Revisiting this classic today in a beautifully restored Criterion edition marking the film’s Blu-ray debut, I am a little more impressed (the film looks much better than it did on VHS), but admittedly still not gaga. Céline and Julie Go Boating begins with an “Alice-in-Wonderland” rabbit-chasing-inspired scene (with classic silent screen comedy overtones) as park-bench-sitting Julie (Dominique Labourier) watches a hurrying Céline (Juliet Berto) apparently accidentally drop a pair of sunglasses. Julie sets off in wordless pursuit to return said specs—embarking on a 15-minute odyssey during which Céline parts with additional personal articles as if purposely leaving a trail.
Thus begins an odd-couple relationship in which the initially more circumscribed librarian Julie and the free-spirited magician Céline become sleuth partners/participants in a strange series of events that play out in a so-called “house of fiction,” where two women—Camille (Bulle Ogier) and Sophie (Marie-France Pisier)—vie for the affections of a widower named Olivier (noted director Barbet Schroeder). But an ailing child, Madlyn (Nathalie Asnar), stands in the way of any possible union, and her life is in danger. Céline and Julie begin to alternately enter the house, each taking on the role of Madlyn’s nurse, only to later emerge with no recollection of what they witnessed (only by later consuming hard candy can they remember what took place).
The house scenes are first presented in a disjointed manner, but then repeated and reshuffled throughout the film until a more or less sensible chronology becomes evident. Berto and Labourier (friends in real life) share remarkable chemistry and their semi-improvised carefree characters stand in distinct counterpoint to the stuffy inhabitants of the house—figures who seem locked in a 1950s melodrama bound by patriarchal rules.

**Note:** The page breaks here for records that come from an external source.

Lemma navigates_on_resolved data ls :
  navigates "/dashboard" (on_resolved data ls).2
    = field_truthy (prop data "access") || field_truthy (prop data "token").
Proof.
  unfold on_resolved.
  destruct (field_truthy (prop data "access")); [done|].
  by destruct (field_truthy (prop data "token")).
Qed.

Lemma navigates_handleSubmit w data :
  validateForm (form (cell w)) = true →
  navigates "/dashboard" (handleSubmit w (Resolved data)).2
    = field_truthy (prop data "access") || field_truthy (prop data "token").
Proof.
  intros Hv. rewrite (handleSubmit_resolved w data Hv).
  rewrite <- (navigates_on_resolved data (localStorage w)). done.
Qed.

(** X8. After a resolved login the router is sent to the dashboard exactly
    when the response had an [access] or a [token] value, and whenever it
    is sent there a token is in storage. *)
Theorem login_navigates_iff_token_stored (w : world) (data : jsbody) :
  validateForm (form (cell w)) = true →
  (navigates "/dashboard" (handleSubmit w (Resolved data)).2 = true ↔
     field_truthy (prop data "access") = true ∨
     field_truthy (prop data "token") = true) ∧
  (navigates "/dashboard" (handleSubmit w (Resolved data)).2 = true →
     is_Some (localStorage (handleSubmit w (Resolved data)).1 !! "token")).
Proof.
  intros Hv. rewrite (navigates_handleSubmit w data Hv), orb_true_iff.
  split; [done|].
  rewrite (handleSubmit_resolved w data Hv). cbn [fst localStorage].
  unfold on_resolved, setItem.
  destruct (field_truthy (prop data "access")); simpl.
  - intros _. destruct (field_truthy (prop data "refresh")); simpl.
    + rewrite lookup_insert_ne by done. rewrite lookup_insert_eq. by eexists.
    + rewrite lookup_insert_eq. by eexists.
  - destruct (field_truthy (prop data "token")); simpl.
    + intros _. rewrite lookup_insert_eq. by eexists.
    + by intros [?|?].
Qed.

Lemma login_navigates_witness :
  navigates "/dashboard" (handleSubmit bob_login (Resolved both_tokens)).2 = true.
Proof.
  destruct (login_navigates_iff_token_stored bob_login both_tokens eq_refl) as [H _].
  apply H. by left.
Defined.

(** X9. A response without [access] but with [token]: the token is stored
    under [token] and nothing else is written, so that a [refresh] value
    in the same response is dropped. *)
Theorem login_fallback_token (w : world) (data : jsbody) :
  validateForm (form (cell w)) = true →
  field_truthy (prop data "access") = false →
  field_truthy (prop data "token") = true →
  localStorage (handleSubmit w (Resolved data)).1
    = <["token" := field_to_string (prop data "token")]> (localStorage w) ∧
  localStorage (handleSubmit w (Resolved data)).1 !! "refreshToken"
    = localStorage w !! "refreshToken".
Proof.
  intros Hv Ha Ht. rewrite (handleSubmit_resolved w data Hv).
  unfold on_resolved, setItem. rewrite Ha, Ht. simpl.
  split; [done|]. by rewrite lookup_insert_ne.
Qed.

Lemma login_fallback_witness :
  localStorage
    (handleSubmit bob_login
       (Resolved (BObj [("token", FVal (JStr (lit "ttt")));
                        ("refresh", FVal (JStr (lit "rrr")))]))).1 !! "refreshToken"
  = None.
Proof.
  destruct (login_fallback_token bob_login
              (BObj [("token", FVal (JStr (lit "ttt")));
                     ("refresh", FVal (JStr (lit "rrr")))])
              eq_refl eq_refl eq_refl) as [_ H].
  exact H.
Defined.

(** X10. Submitting the login form never removes a key from local
    storage: a refresh token left by an earlier session stays when the new
    response brings none. *)
Theorem login_never_removes_keys (w : world) (r : outcome jsbody) (k : string) :
  is_Some (localStorage w !! k) →
  is_Some (localStorage (handleSubmit w r).1 !! k).
Proof.
  intros Hk. unfold handleSubmit.
  destruct (validateForm (form (cell w))); simpl; [|done].
  destruct r as [data|e]; [|done].
  assert (is_Some ((on_resolved data (localStorage w)).1 !! k)) as H.
  { unfold on_resolved, setItem. repeat case_match; simpl;
      rewrite ?lookup_insert_is_Some'; tauto. }
  by destruct (on_resolved data (localStorage w)).
Qed.

Lemma login_never_removes_witness :
  is_Some (localStorage
             (handleSubmit
                {| cell := cell bob_login;
                   localStorage := {[ "refreshToken" := lit "old" ]} |}
                (Resolved (BObj [("access", FVal (JStr (lit "aaa")))]))).1
           !! "refreshToken").
Proof.
  apply (login_never_removes_keys
           {| cell := cell bob_login;
              localStorage := {[ "refreshToken" := lit "old" ]} |}).
  by eexists.
Defined.

(** X11. Typing in an input sets that field and no other, and takes away
    both the message under that input and the banner of the last failed
    attempt; the message under the other input stays. *)
Theorem login_typing_clears_banner (i : input) (value : list N) (st : state) :
  get_field i (form (handleChange i value st)) = value ∧
  (∀ j, j ≠ i → get_field j (form (handleChange i value st)) = get_field j (form st)) ∧
  shown (handleChange i value st) (input_name i) = None ∧
  shown (handleChange i value st) "general" = None ∧
  (∀ k, k ≠ input_name i → k ≠ "general" →
        errors (handleChange i value st) !! k = errors st !! k).
Proof.
  split; [by destruct i|]. split.
  { intros j Hj. by destruct i, j. }
  assert (input_name i ≠ "general") as Hig by (by destruct i).
  unfold handleChange, shown. simpl.
  destruct (field_truthy (error_of (errors st) (input_name i))
            || field_truthy (error_of (errors st) "general")) eqn:Eb.
  - rewrite lookup_insert_ne, !lookup_insert_eq by done. simpl.
    split; [done|]. split; [done|].
    intros k Hk Hg. by rewrite !lookup_insert_ne.
  - apply orb_false_iff in Eb as [E1 E2]. unfold error_of in E1, E2.
    split; [|split; [|done]].
    + destruct (errors st !! input_name i); [|done]. simpl in E1. by rewrite E1.
    + destruct (errors st !! "general"); [|done]. simpl in E2. by rewrite E2.
Qed.

End LoginFurther.

(** ** Dashboard: sessions, refreshes, edits and deletions *)

Section DashboardFurther.
Import Js Dashboard.

Ltac run_cells :=
  lazy [exec bind ret modify emit getItem removeItem get_state
        handleLogout handleSearch handleEditClick handleEditChange
        handleEditSubmit handleDeleteUser fetchProfile fetchUsers
        drop_session setUser setIsLoading setIsAdmin setUsers setSearchQuery
        setUsersLoading setEditingUser setEditForm setMessage start initial
        cell localStorage log user isLoading isAdmin users searchQuery
        usersLoading editingUser editForm message fst snd negb].

Ltac open_cells w :=
  let st := fresh "st" in
  destruct w as [st ? ?]; destruct st;
  cbn [cell localStorage log user isLoading isAdmin users searchQuery
       usersLoading editingUser editForm message] in *.

Lemma exec_then {A B} (m : M A) (k : A → M B) (w : world) :
  exec (bind m k) w = exec (k (m w).1) (exec m w).
Proof. apply exec_bind. Qed.

(** [fetchUsers], cell by cell. *)
Lemma exec_fetchUsers_cells ru w :
  exec (fetchUsers ru) w =
    {| cell :=
         {| user := user (cell w); isLoading := isLoading (cell w);
            isAdmin := isAdmin (cell w);
            users := match ru with
                     | Resolved us => default [] us
                     | Rejected _ => users (cell w)
                     end;
            searchQuery := searchQuery (cell w); usersLoading := false;
            editingUser := editingUser (cell w); editForm := editForm (cell w);
            message := match ru with
                       | Resolved _ => message (cell w)
                       | Rejected _ =>
                           {| type := lit "error";
                              text := FVal (JStr (lit "Failed to load users.")) |}
                       end |};
       localStorage := localStorage w;
       log := log w ++ [GetUsers (searchQuery (cell w))] |}.
Proof. open_cells w. by destruct ru. Qed.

A widely-cherished French New Wave classic, Céline and Julie Go Boating features extras including a 2017 audio commentary by critic Adrian Martin (alternately enlightening and digressive), Claire Denis’s 1994 documentary Jacques Rivette: Le veilleur, new interviews with actor Ogier and producer/actor Schroeder, a new conversation between critic Pacôme Thiellement and Hélène Frappat (author of Jacques Rivette, secret compris), archival interviews (with Rivette, Ogier, Berto, Labourier, and Pisier), and a booklet with an essay by critic Beatrice Loayza and a 1974 article by Berto.
If you are a fan of more experimental entries in French New Wave cinema, feel free to add a star; if you are more drawn to films with the name “Arnold” in the credits instead of “Arnaud,” then subtract a star. A strong optional purchase. (R. Pitman)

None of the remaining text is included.